In 1927 two young American women in Amsterdam, Helena Goldschmidt and Carolyn Korthals Altes, decided with three of their friends, Florence Hartog, Mama Klatte and Muriel Hamers, to form a club. After some discussion they asked four others to join them: Edna Perk, Dorothy Beenhouwer, Mrs. Hulswit and Mrs. Barjones (the Portuguese consul's wife). They chose the name of "Current Events Club," set an initiation fee of 85 cents, annual dues of Dfl.2,50 and created an American home away from home. Florence Hartog was the first president. During their informal biweekly teas at members' homes, they discussed current events, exchanged English books and magazines and took turns giving ten-minute talks on art, travel and music. The Club flourished and expanded.

In 1928 Mrs. Charles Hoover, wife of the first U.S. Consul General, became the first honorary president. That year saw the drafting of a constitution and by-laws. The Current Events Club of the middle 1930s was, as at its beginning, a group of unusually capable and talented women who directed their energy toward well-balanced social, intellectual and cultural pursuits. At this time, the idea of culture shock was not a public concept, but it certainly must have been a fact of life to the early American settlers here.

In 1937, the Club had its first member whose husband was also American, giving her fewer ties to Holland. In addition to regulars, the Club was augmented temporarily by American guests staying at the Amstel Hotel and by a number of refugee women of American nationality who were waiting in the hotel for papers.

The War Years: 1940s

1940 brought the beginning of a black period for all of Western Europe. Since the invasion of Poland in 1939, American wives had been faced with a dilemma: to stay abroad where war was certain to come or to return to the United States, leaving a Dutch husband behind.

Those who stayed could not have envisioned what was ahead. In the early days of the occupation, the first concern of the Club was for those most vulnerable, the Jewish members. Husbands were being imprisoned, sons were sent to work in Germany and children went out on dangerous missions to deliver underground newspapers. Those who were not detained as prisoners or hostages lived in fear, so that every home had a hiding place for its men. People left windows and skylights open so that fugitives could escape, either from or to their homes.

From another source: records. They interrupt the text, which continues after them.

(* ===== verification/TableReadback.v ===== *)
(** * Reading the tables of the writer

    What the reader of file TableContext makes of the tables of file
    WriterTable: it finds the columns, exactly the rows by their ids, and
    reads every column of every row as the value it was built from, for a
    table in one page and for one over several blocks. And a table with more
    values than the heap ids of a page can number is refused. *)
From S2P Require Import Prelude Errors Io Ids Page BTree Order Block Lookup DataTree SubNode Heap HeapTree PropValue PropContext TableContext Alloc WriterBlocks WriterTree WriterHeap WriterBth WriterValues WriterContext WriterSchema WriterTable.
#[local] Open Scope Z_scope.

(** ** The index of the rows *)

#[export] Instance TableRowId_int : IntKey TableRowId.
Proof. refine {| ik_width := 4; ik_int := row_id; ik_key := mk_TableRowId |}; [done|done|by intros []]. Defined.

(** The id by which a row is found. *)
Definition spec_id (r : TableRowSpec) : TableRowId := mk_TableRowId (node_id_0 (trs_id r)).

Definition row_entry (a : nat * TableRowSpec) : HeapTreeLeafEntry TableRowId UnicodeTableRowIndex :=
  mk_HeapTreeLeafEntry (spec_id a.2) (mk_UnicodeTableRowIndex (Z.of_nat a.1)).

Definition index_entries (rows : list TableRowSpec) : list (HeapTreeLeafEntry TableRowId UnicodeTableRowIndex) :=
  map row_entry (imap pair (sort_rows rows)).

Lemma sort_rows_perm rows : sort_rows rows ≡ₚ rows.
Proof. apply (sort_by_perm (by_key (fun r => node_id_0 (trs_id r)) Z.compare)). Qed.

Lemma index_entry_in rows e :
  e ∈ index_entries rows <-> exists i r, sort_rows rows !! i = Some r /\ e = row_entry (i, r).
Proof.
  unfold index_entries. rewrite list_elem_of_fmap. split.
  - intros ([i r] & -> & (j & x & [= -> ->] & Hl)%elem_of_lookup_imap). eauto.
  - intros (i & r & Hl & ->). exists (i, r). split; [done|]. apply elem_of_lookup_imap. eauto.
Qed.

Lemma index_ids rows : map (fun e => row_id (htl_key e)) (index_entries rows) = map (fun r => node_id_0 (trs_id r)) (sort_rows rows).
Proof.
  unfold index_entries. rewrite map_map. change (map ?g ?l) with (g <$> l). rewrite fmap_imap.
  apply list_eq. intros i. rewrite list_lookup_imap, list_lookup_fmap. by destruct (sort_rows rows !! i).
Qed.

Lemma leaf_entry_ok i r bytes :
  leaf_entry i r = Ok bytes -> uint 32 (Z.of_nat i) /\ bytes = HeapTreeLeafEntry.write (row_entry (i, r)).
Proof.
  unfold leaf_entry. destruct (uint_b 32 (Z.of_nat i)) eqn:Hu; [|done]. apply uint_b_spec in Hu. cbn [fits ok_or rbind].
  by intros [= <-].
Qed.

Lemma leaf_entries_ok l bytes :
  rmapM (fun '(i, row) => leaf_entry i row) l = Ok bytes ->
  Forall (fun a => uint 32 (Z.of_nat a.1)) l /\ concat bytes = leaf_bytes (map row_entry l).
Proof.
  revert bytes. induction l as [|[i r] l IH]; intros bytes H; cbn [rmapM] in H.
  { injection H as <-. by split. }
  apply rbind_ok in H as (b & [Hu ->]%leaf_entry_ok & H). apply rbind_ok in H as (bs & Hbs & [= <-]).
  destruct (IH bs Hbs) as [Hf Hc]. split; [by constructor|]. unfold leaf_bytes in *. cbn [concat map]. by rewrite Hc.
Qed.

(** The entries of an index can be written. *)
Lemma index_entries_wf rows :
  Forall (fun r => uint 32 (node_id_0 (trs_id r))) rows -> size_z rows <= 2 ^ 32 ->
  Forall (fun e => ser_wf (htl_key e) /\ ser_wf (htl_data e)) (index_entries rows).
Proof.
  intros Hr Hn. apply Forall_forall. intros e (i & r & Hl & ->)%index_entry_in.
  pose proof (Permutation_length (sort_rows_perm rows)) as Hp. pose proof (lookup_lt_Some _ _ _ Hl).
  apply list_elem_of_lookup_2 in Hl. rewrite (sort_rows_perm rows) in Hl.
  split; [exact (proj1 (Forall_forall _ _) Hr r Hl)|]. unfold size_z in Hn. cbn. unfold uint. lia.
Qed.

(** ** The table as the reader has it *)

(** A row of the reader: its id and its columns. *)
Definition row_reads {B} (heap : HeapNodeInner B) (nodes : NodeId -> list Z -> Prop) (t : TableContextInfo)
    (r : TableRowSpec) (row : TableRowData) : Prop :=
  row_id (trd_id row) = node_id_0 (trs_id r) /\
  exists xs, TableRowData.columns row t = Ok xs /\ Forall2 (column_reads heap nodes r) (tci_columns t) xs.

Record table_in {B} (heap : HeapNodeInner B) (nodes : NodeId -> list Z -> Prop) (columns : list TableColumnDescriptor)
    (rows : list TableRowSpec) (t : TableContextInfo) (matrix : list TableRowData) : Prop := mk_table_in {
  ti_info : read_info heap = Ok t;
  ti_columns : tci_columns t = columns;
  ti_entries : HeapTreeInner.entries (mk_HeapTreeInner heap (tci_row_index t)) = Ok (index_entries rows);
  ti_rows : Forall2 (row_reads heap nodes t) (sort_rows rows) matrix
}.

(** What is built from such a table. *)
Definition table_of {B} (sub_node : option B) (heap : HeapNodeInner B) (rows : list TableRowSpec)
    (t : TableContextInfo) (matrix : list TableRowData) : TableContextInner B UnicodeTableRowIndex :=
  mk_TableContextInner sub_node t heap (collect_rows (index_entries rows)) matrix.

Definition ids_distinct (rows : list TableRowSpec) : Prop := NoDup (map (fun r => node_id_0 (trs_id r)) rows).

Lemma index_entries_nodup rows : ids_distinct rows -> NoDup (map (fun e => row_id (htl_key e)) (index_entries rows)).
Proof.
  intros H. rewrite index_ids. unfold ids_distinct in H. pose proof (sort_rows_perm rows) as Hp.
  eapply (fmap_Permutation (fun r => node_id_0 (trs_id r))) in Hp. by rewrite Hp.
Qed.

Hardship and uncertainty had come for everyone. In addition to fear and worry, physical discomfort became excruciating. There were increasing scarcities of food, fuel, electricity and transportation; no private telephones or radios; at the worst, even water was rationed to two buckets a day. People were reduced to eating flower bulbs. At night clandestine excursions were made to chop down trees for fuel. Going to bed at sundown was a common way of keeping warm and among those who braved the cold to stay up, one of the group pedaled a stationary bicycle in the living room to provide light from its dynamo. Women cut up old tablecloths for diapers and nightgowns for children. A patient might be taken to the hospital by sled because there were no taxis.

This picture of the anxieties and hardships of the war years comes from our own early members. It is their story. What they don't talk about is their own courage and endurance, which kept them going. During these years some twenty members attended meetings, and the Club was a veritable lifeline, which they maintained with difficulty and risk.

In 1943 an American B-17 with a crew of ten crashed near the village of Opijnen (read more about this story and the AWCA's involvement here). The eight who died were buried by the villagers, who have been taking care of their graves ever since. AWCA members Virginia Delgado and Betty van Maanen were instrumental in organizing annual memorial services for the eight American airmen. When liberation finally came, it was bittersweet for those whose families who would never return.

By 1945 the Netherlands was devastated, and even five years after the end of the war, the development of Western Europe was a quarter of a century behind that of the United States. In the difficult postwar period, Club members continued to hold meetings now at the home of the Consul General.